You want to know how I got some dewormer in the Dragon, right?
For new readers, an intro to the Dragon:
How to Train Your Dragon
Lesson 1: Don’t smack the dragon! Yes, I know he is biting at you, but smacking him on the face is just going to make him think you want to play the biting game.
Well, the first part was done by the excellent barn staff, who had no trouble emptying a whole tube of dewormer into the fire-breathing orifice. But the Dragon was not expecting vile-tasting deadly poison from his friends, and said clearly “no way” to the second tube. (He is large, and one tube is not enough. Which is why I left them a big cow dosing gun to empty 2 tubes of dewormer into. But apparently I did not check that the dosing gun was working…. )
So when I got to the barn I found an unused tube of dewormer, a dysfunctional dosing gun, and a skeptical dragon. I put on my thinking cap (replacing my tinfoil hat, just for a few minutes) and got to work.
Step one: cover the entire sink area with dewormer and applesauce trying to load the dosing gun.
2. Prop dosing gun up in the empty stall.
3. Fetch the Dragon out of the paddock, while watching Kass and Friday invade the empty stall
4. Put the Dragon in different empty stall, fetch the dosing gun before Friday the One Horse Wrecking Crew knocks it over
5. Approach the Dragon with the dosing gun.

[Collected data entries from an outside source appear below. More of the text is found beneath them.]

(** The calls delivered the next entries of [entries] from [idx] on, each once
    and in order; the others were retries for want of space, or came after the
    last entry. *)
Definition delivered {A R} (reads : A → buffer → R → Prop) (entries : list A) (idx : nat)
    (rs : list (outcome undefined_behaviour NssStatus * caller R)) : Prop :=
  let got := filter succeeded rs in
  Forall2 (λ a r, reads a (cl_buf r.2) (cl_result r.2) ∧ cl_errno r.2 = 0%Z)
    (take (length got) (drop idx entries)) got ∧
  Forall (λ r, r.1 = Ok Success ∨ (r.1 = Ok TryAgain ∧ cl_errno r.2 = ERANGE) ∨
    (r.1 = Ok NotFound ∧ cl_errno r.2 = 0%Z ∧ length entries ≤ idx + length got)) rs.

Section enumerate.
Context {A R : Type} (l : nss_lock) (get : nss → option (list A * nat)).
Context (set : option (list A * nat) → nss → nss).
Context (fill : nat → A → M (caller R) undefined_behaviour NssStatus).
Context (reads : A → buffer → R → Prop) (caller_ok : nat * caller R → Prop).
Hypothesis Hfill : ∀ buflen cl a, caller_ok (buflen, cl) →
  wp (fill buflen a) (λ r c', (r = Ok Success ∧ cl_errno c' = 0%Z ∧ reads a (cl_buf c') (cl_result c'))
    ∨ (r = Ok TryAgain ∧ cl_errno c' = ERANGE)) cl.
Hypothesis Hget : ∀ st w, get (set st w) = st.
Hypothesis Hlock : ∀ st w, nss_poisoned (set st w) l = nss_poisoned w l.

Lemma getent_step buflen cl w entries idx :
  caller_ok (buflen, cl) → nss_poisoned w l = false → get w = Some (entries, idx) →
  let rc := getent_r l get set (fill buflen) (mk_call w cl) in
  (∃ a, entries !! idx = Some a ∧ rc.1 = Ok Success ∧ cl_errno (call_args rc.2) = 0%Z ∧
     reads a (cl_buf (call_args rc.2)) (cl_result (call_args rc.2)) ∧
     call_nss rc.2 = set (Some (entries, S idx)) w) ∨
  (rc.1 = Ok TryAgain ∧ cl_errno (call_args rc.2) = ERANGE ∧ call_nss rc.2 = w) ∨
  (rc.1 = Ok NotFound ∧ cl_errno (call_args rc.2) = 0%Z ∧ call_nss rc.2 = w ∧ length entries ≤ idx).
Proof.
  intros Hok Hpo Hst. unfold getent_r, bind, on_nss, lock, zoom. cbn. rewrite Hpo. cbn. rewrite Hst.
  case_bool_decide as Hidx; [by right; right|].
  destruct (lookup_lt_is_Some_2 entries idx) as [a Ha]; [lia|]. rewrite Ha.
  unfold on_args, zoom. cbn. specialize (Hfill buflen cl a Hok). unfold wp in Hfill.
  destruct (fill buflen a cl) as [r c']. cbn in *.
  destruct Hfill as [(-> & He & Hr)|(-> & He)]; cbn; [left; by exists a|by right; left].
Qed.

Lemma getents_deliver calls w entries idx :
  Forall caller_ok calls → nss_poisoned w l = false → get w = Some (entries, idx) →
  let '(rs, w') := getents (λ buflen, getent_r l get set (fill buflen)) calls w in
  delivered reads entries idx rs ∧
  get w' = Some (entries, idx + length (filter succeeded rs)).
Proof.
  intros Hok. revert w idx. induction Hok as [|[buflen cl] calls Hc Hok IH]; intros w idx Hpo Hst.
  { simpl. rewrite Nat.add_0_r. split; [by split|done]. }
  cbn [getents]. pose proof (getent_step buflen cl w entries idx Hc Hpo Hst) as Hstep.
  destruct (getent_r l get set (fill buflen) (mk_call w cl)) as [r c] eqn:Hr. cbn [fst snd] in Hstep.
  destruct Hstep as [(a & Ha & -> & He & Hreads & Hw)|[(-> & He & Hw)|(-> & He & Hw & Hlen)]].
  - assert (Hpo' : nss_poisoned (call_nss c) l = false) by by rewrite Hw, Hlock.
    assert (Hst' : get (call_nss c) = Some (entries, S idx)) by by rewrite Hw, Hget.
    specialize (IH _ _ Hpo' Hst'). destruct (getents _ calls _) as [rs w'].
    destruct IH as [[Hf Hall] Hg]. unfold delivered. rewrite filter_cons_True by done.
    cbn [length]. split; [|by rewrite Hg; do 2 f_equal; lia]. split.
    + rewrite (drop_S entries a idx Ha). cbn [take]. by constructor.
    + constructor; [by left|]. eapply Forall_impl; [exact Hall|].
      intros x [?|[?|(? & ? & ?)]]; [by left|by right; left|right; right].
      split_and!; [done|done|lia].
  - rewrite <-Hw in Hpo, Hst. specialize (IH _ _ Hpo Hst). destruct (getents _ calls _) as [rs w'].
    destruct IH as [[Hf Hall] Hg]. unfold delivered. rewrite filter_cons_False by auto.
    split; [|done]. split; [done|]. constructor; [by right; left|done].
  - rewrite <-Hw in Hpo, Hst. specialize (IH _ _ Hpo Hst). destruct (getents _ calls _) as [rs w'].
    destruct IH as [[Hf Hall] Hg]. unfold delivered. rewrite filter_cons_False by auto.
    split; [|done]. split; [done|]. constructor; [right; right; split_and!; [done|done|lia]|done].
Qed.
End enumerate.

Lemma getpwent_deliver calls w users idx :
  Forall passwd_caller_ok calls → nss_poisoned w UserEnumLock = false →
  nss_users w = Some (users, idx) →
  let '(rs, w') := getents nss_oidc_getpwent_r calls w in
  delivered (λ u b p, passwd_reads b p u) users idx rs ∧
  nss_users w' = Some (users, idx + length (filter succeeded rs)).
Proof.
  apply (getents_deliver UserEnumLock nss_users set_users
    (λ buflen u, fill_passwd_buf u buflen) _ passwd_caller_ok); try done.
  intros buflen cl u Hok. eapply wp_mono; [by apply fill_passwd_buf_wp|].
  intros r c' [_ Hr]. case_bool_decide; [by left|right]. by destruct Hr as (? & ? & _).
Qed.
Lemma getgrent_deliver calls w groups idx :
  Forall group_caller_ok calls → nss_poisoned w GroupEnumLock = false →
  nss_groups w = Some (groups, idx) →
  let '(rs, w') := getents nss_oidc_getgrent_r calls w in
  delivered (λ g b s, group_reads b s g) groups idx rs ∧
  nss_groups w' = Some (groups, idx + length (filter succeeded rs)).
Proof.
  apply (getents_deliver GroupEnumLock nss_groups set_groups
    (λ buflen g, fill_group_buf g buflen) _ group_caller_ok); try done.
  intros buflen cl g (Hok & Hb & Ht). eapply wp_mono; [by apply fill_group_buf_wp|].
  intros r c' [_ Hr]. case_bool_decide; [by left|right]. by destruct Hr as (? & ? & _).
Qed.

(** An enumeration delivers every entry once, in order, whatever buffers the
    caller tries: a call whose buffer is too small answers [TryAgain] with
    [ERANGE] and the next call gets the same entry; [NotFound] comes only after
    the last one. *)
Lemma enumeration_delivers_in_order w users groups iu ig pcalls gcalls :
  nss_users w = Some (users, iu) → nss_groups w = Some (groups, ig) →
  nss_poisoned w UserEnumLock = false → nss_poisoned w GroupEnumLock = false →
  Forall passwd_caller_ok pcalls → Forall group_caller_ok gcalls →
  (let '(rs, w') := getents nss_oidc_getpwent_r pcalls w in
   delivered (λ u b p, passwd_reads b p u) users iu rs ∧
   nss_users w' = Some (users, iu + length (filter succeeded rs))) ∧
  (let '(rs, w') := getents nss_oidc_getgrent_r gcalls w in
   delivered (λ g b s, group_reads b s g) groups ig rs ∧
   nss_groups w' = Some (groups, ig + length (filter succeeded rs))).
Proof. intros. split; [by apply getpwent_deliver|by apply getgrent_deliver]. Qed.

Section initgroups.
Context `{World} `{JsonParser} `{PercentEncoding} `{SqliteLaws} `{BuildProfile} `{Murmur3Laws}.
Context `{Os} `{TomlParser} `{Env} `{SqliteFile} `{!SqliteFileLaws}.

(** What [initgroups_dyn] answers in each case: a name that is not UTF-8, a module
    that cannot start or whose mutex is poisoned, a service that fails, and the
    service's gids. *)
Definition initgroups_answered (user : string) (group : Z) (c : call group_array)
    (r : outcome undefined_behaviour NssStatus) (a' : group_array) : Prop :=
  let a := call_args c in
  let untouched := a' = mk_group_array (ga_groups a) (ga_start a) (ga_size a) 0 in
  if valid_utf8 user then
    ∃ st w, get_state (E:=undefined_behaviour) (call_nss c) = (Ok st, w) ∧
      match st with
      | Some st =>
          if nss_poisoned w ServiceLock then r = Ok Unavail ∧ untouched
          else
            match (lookup_groups_for_user (ns_service st) user
                     (mk_backend (nss_net w) (nss_db w))).1 with
            | Ok gids => groups_added group gids a r a' ∧
                let new := new_gids group (entries a) gids in
                NoDup new ∧ (∀ g, g ∈ new ↔ g ∈ gids ∧ g ≠ group ∧ g ∉ entries a)
            | Err _ => r = Ok Unavail ∧ untouched
            | Panic => False
            end
      | None => r = Ok Unavail ∧ untouched
      end
  else r = Ok NotFound ∧ untouched.

Lemma initgroups_wp user group (c : call group_array) :
  nss_inv (call_nss c) → array_ok (call_args c) →
  wp (nss_oidc_initgroups_dyn user group) (λ r c', nss_inv (call_nss c') ∧
    initgroups_answered user group c r (call_args c')) c.
Proof.
  intros Hw Ha. unfold nss_oidc_initgroups_dyn, initgroups_answered.
  destruct (valid_utf8 user); cbn [negb]; [|by split].
  unfold with_service. apply wp_bind, wp_zoom.
  pose proof (get_state_wp (E:=undefined_behaviour) (call_nss c) Hw) as Hs. unfold wp in Hs |- * at 1.
  destruct (get_state (call_nss c)) as [r0 w]. destruct Hs as (Hw1 & _ & st & Hr & Hst).
  cbn [fst snd] in *. subst r0. cbn [and_then].
  destruct st as [st|]; [|split; [done|]; by exists None, w].
  apply wp_bind. unfold on_nss at 1, lock, wp at 1, zoom. cbn [fst snd and_then call_nss set_nss].
  destruct (nss_poisoned w ServiceLock) eqn:Hpo; cbn [negb];
    [split; [done|]; exists (Some st), w; by rewrite Hpo|].
  apply wp_try_with. unfold on_nss, on_backend, wp at 1, zoom. cbn [call_nss set_nss].
  destruct (safe_lookup_groups_for_user (ns_service st) (inv_nss_ranges w Hw1 st Hst) user
    (mk_backend (nss_net w) (nss_db w)) (inv_nss_db w Hw1)) as [Hb Hp].
  destruct (lookup_groups_for_user _ _ _) as [[gids|e|] b] eqn:Hl; cbn [fst snd] in *; [| |done].
  - apply wp_zoom. cbn [call_args set_nss]. apply wp_bind. unfold get_array, wp at 1.
    cbn [fst snd and_then]. eapply wp_mono; [by apply add_groups_wp|].
    intros r a' Hadded. split; [by apply nss_inv_backend|]. exists (Some st), w. rewrite Hpo, Hl.
    split; [done|]. split; [done|]. apply new_gids_spec.
  - split; [by apply nss_inv_backend|]. exists (Some st), w. by rewrite Hpo, Hl.
Qed.

(** C14: where the configured id ranges are usable, [initgroups_dyn] appends to the
    caller's array, once each and in order, the gids the service gives that are
    neither the primary group nor already there, writes nowhere else, and does not
    panic. The array is never grown: where the new gids do not fit it is filled to
    its size, and the answer is [TryAgain] with [ERANGE]. A name that is not UTF-8
    is not found, and a module that cannot start, a poisoned mutex or a service
    that fails are unavailable; the array is then left as it was. *)
Theorem initgroups_adds_each_gid_once user group (c : call group_array) :
  nss_inv (call_nss c) → array_ok (call_args c) →
  wp (nss_oidc_initgroups_dyn user group) (λ r c', nss_inv (call_nss c') ∧
    initgroups_answered user group c r (call_args c')) c.
Proof. apply initgroups_wp. Qed.
End initgroups.

(** ** Witnesses: the module against the mock server *)

#[local] Existing Instance idp_world.
#[local] Existing Instance idp_parser.
#[local] Existing Instance ascii_percent_encoding.
#[local] Instance engine : Sqlite := still_engine true 1000.
#[local] Instance engine_laws : SqliteLaws := still_engine_laws true 1000.
#[local] Existing Instance release_build.
#[local] Existing Instance byte_sum_hash.
#[local] Existing Instance byte_sum_hash_laws.
#[local] Instance root_os : Os := os_as 0.
#[local] Instance no_env : Env := λ _, None.

(** Every document is the configuration of the tests. *)
#[local] Instance mock_toml : TomlParser := λ _, Some (VObject
  [("scim", VObject [("base_url", VString mock_base)]);
   ("oidc", VObject [("issuer_url", VString mock_base); ("client_id", VString "test-client");
                     ("allow_insecure", VBool true)])]).

#[local] Instance creating_open : SqliteFile := λ path fs,
  (Ok tt, match fs !! path with
          | Some _ => fs
          | None => <[path := mk_inode (mk_file_meta true 33188 0) None]> fs
          end).

#[local] Instance mock_file_laws : SqliteFileLaws.
Proof. by intros path fs. Qed.

(** The configuration of the tests can be deployed, wherever it is. *)
Lemma mock_deployed fs : deployed fs.
Proof.
  intros text config _ Hc. vm_compute in Hc. injection Hc as <-.
  split; vm_compute; repeat split; congruence.
Qed.

Definition installed : filesystem :=
  {["/etc/sssd-oidc/config.toml" := secret_file 33188 0;
    "/etc/sssd-oidc/scim-token" := secret_file 33152 0]}.
Definition loaded_module : nss :=
  mk_nss installed [] empty_db None None None (λ _, false).

Lemma loaded_module_inv : nss_inv loaded_module.
Proof. split; [apply db_wf_empty|done|intros _; apply mock_deployed]. Qed.
(** One start on a module that has its state, by what SCIM and the conversion
    answer. *)
Lemma start_enumeration_run w st :
  nss_alive w → nss_state w = Some (Some st) →
  start_enumeration l listing convert set w =
    match listing (ns_scim st) (nss_net w) with
    | (Ok found, log) =>
        match convert (ns_service st) found (set_bk_net log (nss_backend w)) with
        | (Ok entries, b) => (Ok Success, set (Some (entries, 0)) (set_backend b w))
        | (Err e, b) => (Err e, set_backend b w)
        | (Panic, b) => (Panic, set_backend b w)
        end
    | (Err _, log) => (Ok Unavail, set_backend (set_bk_net log (nss_backend w)) w)
    | (Panic, log) => (Panic, set_backend (set_bk_net log (nss_backend w)) w)
    end.
Proof.
  intros Hw Hst. unfold start_enumeration. rewrite (bind_run _ _ w _ w (get_state_again w _ Hst)).
  unfold try_with, on_backend at 1, on_net, zoom at 1 2. cbn [bk_net].
  destruct (listing _ _) as [[found|e|] log]; [|done|done].
  unfold bind at 1, lock at 1. cbn [nss_poisoned set_backend]. rewrite (alive_locks w Hw). cbn [negb].
  unfold bind at 1, on_backend, zoom. change (mk_backend (nss_net (set_backend ?b w))
    (nss_db (set_backend ?b w))) with b.
  change (mk_backend (nss_net w) (nss_db w)) with (nss_backend w).
  destruct (convert _ _ _) as [[entries|e|] b]; [|done|done].
  unfold bind, lock. cbn [nss_poisoned set_backend]. rewrite (alive_locks w Hw). done.
Qed.
(* ===== verification/Oidc.v ===== *)
(** * Oidc: discovery, the device code flow and ID tokens ([src/oidc.rs]) *)

From S2P Require Import Prelude Text Value Fs Http.
From Stdlib Require Import Ascii.
From stdpp Require Import prelude strings list.

(** The [jsonwebtoken] crate: its keys, its errors, and the functions the client
    calls. A [Validation] holds what the client sets. *)
Inductive jwt_error := mk_jwt_error (text : string).

Record JwtHeader (alg : Type) := mk_jwt_header {
  jh_alg : alg;
  jh_kid : option string;
}.
Arguments mk_jwt_header {alg} _ _.
Arguments jh_alg {alg} _.
Arguments jh_kid {alg} _.

Record Validation (alg : Type) := mk_validation {
  val_algorithm : alg;
  val_issuer : list string;
  val_audience : list string;
  val_required_spec_claims : list string;
  val_validate_exp : bool;
}.
Arguments mk_validation {alg} _ _ _ _ _.
Arguments val_algorithm {alg} _.
Arguments val_issuer {alg} _.
Arguments val_audience {alg} _.
Arguments val_required_spec_claims {alg} _.
Arguments val_validate_exp {alg} _.

Class Jsonwebtoken := {
  jwt_alg : Type;
  jwk : Type;
  decoding_key : Type;
  decode_header : string → jwt_error + JwtHeader jwt_alg;
  decode_JwkSet : decoder (list jwk);
  jwk_find : list jwk → string → option jwk;
  from_jwk : jwk → jwt_error + decoding_key;
  jwt_decode : ∀ A, decoder A → net → string → decoding_key → Validation jwt_alg → jwt_error + A;
}.
Arguments jwt_decode {_ A} _ _ _ _ _.

Inductive OidcError :=
  | Oidc_http (e : ureq_error)
  | Oidc_io (e : io_error)
  | MissingField (name : string)
  | IssuerMismatch (expected actual : string)
  | InsecureEndpoint (text : string)
  | AuthorizationPending
  | SlowDown
  | ExpiredToken
  | TokenError (text : string)
  | MissingIdToken
  | SubjectMismatch (token_sub expected : string)
  | IdTokenDecode (text : string)
  | JwtValidation (e : jwt_error).

#[export] Instance oidc_error_from_ureq : From ureq_error OidcError := Oidc_http.
#[export] Instance oidc_error_from_jwt : From jwt_error OidcError := JwtValidation.

Record OidcEndpoints := mk_endpoints {
  ep_device_authorization : string;
  ep_token : string;
  ep_issuer : string;
  ep_jwks_uri : string;
}.

Record DeviceAuthResponse := mk_device_auth {
  da_device_code : string;
  da_user_code : string;
  da_verification_uri : string;
  da_verification_uri_complete : option string;
  da_expires_in : Z;
  da_interval : Z;
}.

Definition default_interval : Z := 5.

Record TokenResponse := mk_token_response {
  tr_access_token : string;
  tr_id_token : option string;
  tr_token_type : string;
}.

Record TokenErrorResponse := mk_token_error { te_error : string }.

Record DiscoveryDocument := mk_discovery {
  dd_issuer : option string;
  dd_token_endpoint : option string;
  dd_device_authorization_endpoint : option string;
  dd_jwks_uri : option string;
}.

Record IdTokenClaims := mk_claims {
  cl_sub : string;
  cl_iss : string;
  cl_aud : value;
  cl_exp : Z;
  cl_iat : option Z;
}.

Definition decode_DeviceAuthResponse : decoder DeviceAuthResponse := λ v,
  v ← as_struct 6 v;
  device_code ← required v 0 "device_code" decode_string;
  user_code ← required v 1 "user_code" decode_string;
  verification_uri ← required v 2 "verification_uri" decode_string;
  complete ← optional v 3 "verification_uri_complete" decode_string;
  expires_in ← required v 4 "expires_in" decode_u64;
  interval ← defaulted v 5 "interval" default_interval decode_u64;
  Some (mk_device_auth device_code user_code verification_uri complete expires_in interval).

Definition decode_TokenResponse : decoder TokenResponse := λ v,
  v ← as_struct 3 v;
  access_token ← required v 0 "access_token" decode_string;
  id_token ← optional v 1 "id_token" decode_string;
  token_type ← required v 2 "token_type" decode_string;
  Some (mk_token_response access_token id_token token_type).

Definition decode_TokenErrorResponse : decoder TokenErrorResponse := λ v,
  v ← as_struct 1 v;
  error ← required v 0 "error" decode_string;
  Some (mk_token_error error).

Definition decode_DiscoveryDocument : decoder DiscoveryDocument := λ v,
  v ← as_struct 4 v;
  issuer ← optional v 0 "issuer" decode_string;
  token ← optional v 1 "token_endpoint" decode_string;
  device ← optional v 2 "device_authorization_endpoint" decode_string;
  jwks ← optional v 3 "jwks_uri" decode_string;
  Some (mk_discovery issuer token device jwks).

Definition decode_IdTokenClaims : decoder IdTokenClaims := λ v,
  v ← as_struct 5 v;
  sub ← required v 0 "sub" decode_string;
  iss ← required v 1 "iss" decode_string;
  aud ← required v 2 "aud" Some;
  exp ← required v 3 "exp" decode_u64;
  iat ← defaulted v 4 "iat" None (decode_option decode_u64);
  Some (mk_claims sub iss aud exp iat).

Record OidcClient := mk_oidc_client {
  oc_endpoints : OidcEndpoints;
  oc_client_id : string;
  oc_client_secret : option string;
}.

Definition get_request (url : string) : Request := mk_request GET url [] [] [].
Definition post_form (url : string) (form : list (string * string)) : Request :=
  mk_request POST url [] [] form.

(** [opt.ok_or_else(|| ..)?] *)
Definition ok_or {S E A} (o : option A) (e : E) : M S E A :=
  match o with Some a => ret a | None => throw e end.

(** A [Result] of the JWT crate, with the conversion of [?]. *)
Definition of_jwt {S A} (r : jwt_error + A) : M S OidcError A :=
  match r with inl e => throw (from e) | inr a => ret a end.

Section discovery.
Context `{World} `{JsonParser}.

Definition discover_with_options (issuer_url client_id : string) (client_secret : option string)
    (require_https : bool) : M net OidcError OidcClient :=
  let canonical_issuer := trim_end_matches "/"%char issuer_url in
  let url := canonical_issuer +:+ "/.well-known/openid-configuration" in
  let? response := map_err from (ureq_send true (get_request url)) in
  let? doc := map_err from (read_json decode_DiscoveryDocument response) in
  let? issuer := ok_or (dd_issuer doc) (MissingField "issuer") in
  let? token_endpoint := ok_or (dd_token_endpoint doc) (MissingField "token_endpoint") in
  let? device_authorization_endpoint := ok_or (dd_device_authorization_endpoint doc)
    (MissingField "device_authorization_endpoint") in
  let? jwks_uri := ok_or (dd_jwks_uri doc) (MissingField "jwks_uri") in
  let canonical_discovered := trim_end_matches "/"%char issuer in
  if bool_decide (canonical_discovered ≠ canonical_issuer)
  then throw (IssuerMismatch canonical_issuer issuer)
  else
    (if require_https
     then for_each
       [("token_endpoint", token_endpoint);
        ("device_authorization_endpoint", device_authorization_endpoint);
        ("jwks_uri", jwks_uri)]
       (λ '(name, endpoint),
         if negb (starts_with "https://" endpoint)
         then throw (InsecureEndpoint (name +:+ ": " +:+ endpoint)) else ret tt)
     else ret tt) ;;?
    ret (mk_oidc_client
      (mk_endpoints device_authorization_endpoint token_endpoint issuer jwks_uri)
      client_id client_secret).

Definition discover (issuer_url client_id : string) (client_secret : option string)
    : M net OidcError OidcClient :=
  discover_with_options issuer_url client_id client_secret true.
Definition discover_insecure (issuer_url client_id : string) (client_secret : option string)
    : M net OidcError OidcClient :=
  discover_with_options issuer_url client_id client_secret false.
End discovery.

Section client.
Context `{World} `{JsonParser} (self : OidcClient).

(** [if let Some(ref secret) = self.client_secret { form.push(..) }] *)
Definition with_secret (form : list (string * string)) : list (string * string) :=
  match oc_client_secret self with
  | Some secret => form ++ [("client_secret", secret)]
  | None => form
  end.

Definition request_device_code (scope : string) : M net OidcError DeviceAuthResponse :=
  let form := with_secret [("client_id", oc_client_id self); ("scope", scope)] in
  let? response := map_err from
    (ureq_send true (post_form (ep_device_authorization (oc_endpoints self)) form)) in
  map_err from (read_json decode_DeviceAuthResponse response).

Definition token_request (device_code : string) : Request :=
  post_form (ep_token (oc_endpoints self)) (with_secret
    [("client_id", oc_client_id self);
     ("grant_type", "urn:ietf:params:oauth:grant-type:device_code");
     ("device_code", device_code)]).

(** [match err_resp.error.as_str() { .. }] *)
Definition poll_error (error : string) : OidcError :=
  match error with
  | "authorization_pending" => AuthorizationPending
  | "slow_down" => SlowDown
  | "expired_token" => ExpiredToken
  | other => TokenError other
  end.

Definition poll_for_token (device_code : string) : M net OidcError TokenResponse :=
  let? response := map_err from (ureq_send false (token_request device_code)) in
  if bool_decide (200 ≤ resp_status response < 300)%Z
  then map_err from (read_json decode_TokenResponse response)
  else
    let? body := map_err from (read_body response) in
    match json_parse body ≫= decode_TokenErrorResponse with
    | Some err_resp => throw (poll_error (te_error err_resp))
    | None => throw (TokenError body)
    end.

Context `{BuildProfile}.

(** The polling [loop], [fuel] iterations of it; [None] when they are used up. *)
Fixpoint poll_loop (fuel : nat) (device_code : string) (deadline interval_secs : Z)
    : M net OidcError (option TokenResponse) :=
  match fuel with
  | O => ret None
  | S fuel =>
      sleep interval_secs ;;?
      let? t := now in
      if bool_decide (deadline ≤ t)%Z then throw ExpiredToken
      else
        try_with (poll_for_token device_code)
          (λ token, ret (Some token))
          (λ e,
            match e with
            | AuthorizationPending => poll_loop fuel device_code deadline interval_secs
            | SlowDown =>
                let? interval_secs := u64_add interval_secs 5 in
                poll_loop fuel device_code deadline interval_secs
            | e => throw e
            end)
  end.

Definition MIN_POLL_INTERVAL_SECS : Z := 5.

(** Every iteration sleeps five seconds or more, so the deadline is met within
    this many. *)
Definition poll_fuel (expires_in : Z) : nat := Z.to_nat (expires_in `div` 5 + 1).

Definition authenticate_device_flow (scope : string)
    (display_fn : string → string → M net OidcError ()) : M net OidcError TokenResponse :=
  let? device_auth := request_device_code scope in
  display_fn (da_user_code device_auth) (da_verification_uri device_auth) ;;?
  let interval_secs := Z.max (da_interval device_auth) MIN_POLL_INTERVAL_SECS in
  let? start := now in
  let? deadline := instant_add_secs start (da_expires_in device_auth) in
  let? token := poll_loop (poll_fuel (da_expires_in device_auth)) (da_device_code device_auth)
    deadline interval_secs in
  match token with
  | Some token => ret token
  | None => panic
  end.

Context `{Jsonwebtoken}.

(** The validation the client asks for. *)
Definition id_token_validation (alg : jwt_alg) : Validation jwt_alg :=
  mk_validation alg [ep_issuer (oc_endpoints self)] [oc_client_id self] ["sub"; "exp"; "iss"] true.

Definition validate_id_token (id_token : string) : M net OidcError IdTokenClaims :=
  let? header := of_jwt (decode_header id_token) in
  let? response := map_err from (ureq_send true (get_request (ep_jwks_uri (oc_endpoints self)))) in
  let? jwks := map_err from (read_json decode_JwkSet response) in
  let? key :=
    match jh_kid header with
    | Some kid => ok_or (jwk_find jwks kid)
        (IdTokenDecode ("no JWK with kid " +:+ String "034" kid +:+ String "034" ""))
    | None => ok_or (head jwks) (IdTokenDecode "JWKS is empty")
    end in
  let? decoding_key := of_jwt (from_jwk key) in
  λ log, of_jwt (jwt_decode decode_IdTokenClaims log id_token decoding_key
    (id_token_validation (jh_alg header))) log.
End client.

6. Watch the Dragon fling his head six ways from Sunday*, but mostly at high elevation…
7. Change plan.
Okay I will just describe Plan B and how it worked. I have been teaching him to let me put my fingers in his mouth for a click and a treat. First I give him the instruction "hand in mouth", which means “I'm going to put my hand in your mouth and I expect you to stand still”. We have worked up to about 2 seconds before click and treat. We practiced that a couple of times to prepare, using licorice to ensure a high level of interest.
Next I put a small amount of dewormer on my fingers and pushed my knuckles in his mouth enough to get it open and smear the paste inside... and quick gave him a big handful of senior feed... FORTUNATELY THIS WAS NOT THE PASTE WITH THE TASTE OF DEATH**. This one was relatively benign.
The mouth full of feed (or some kind of hard crunchy treat,) is good because the paste will adsorb to it and get the taste out of his mouth faster.
Next I did two or three rounds of just hand in mouth training followed with licorice treat.
Then I repeated the maneuver with the paste and then the training, I think three more times before I got most of the paste in there.
I will be training the Dragon with the dosing syringe, and training myself with how to load the stupid thing... so future episodes of How to Deworm your Dragon will not be so dramatic!
A helpful note from a reader “I give peppermints to stimulate their taste, then dewormer.” Definitely will do that next time. Like what I just heard about Victorian theater, overstimulate the audiences’ eyes with a floodlight, so their irises contract and they don’t see what’s happening on a dim stage. Magic!
*Although Friday’s sister really is named Sunday, this is just a figure of speech. I’m not sure what it means.
**The dewormer with the taste of death was Equimax. The less horrible one, according to the reactions of the horses, was Zimectrin Gold. Barn staff did not confess to doing an actual taste test, nor will I.
Hilarious horsey hijinx🤣🤣🤣
Reminds me of when the vet suggested a shot of booze to soothe one of our Bouviers during thunderstorms and fireworks.Said buy a flavour they like. She went insane for peppermint candies. So we got a peppermint liquor (Blue Curaco or some such thing).
She let us shoot it into her yap with a dosing syringe then proceeded to *CACK* it up in one giant cough so hard it hit the ceiling. We are still finding traces of sticky blue shit in the kitchen years later 🤣🤣🤣
Won’t kill you to taste it. Thousands have resorted to good ole horse paste.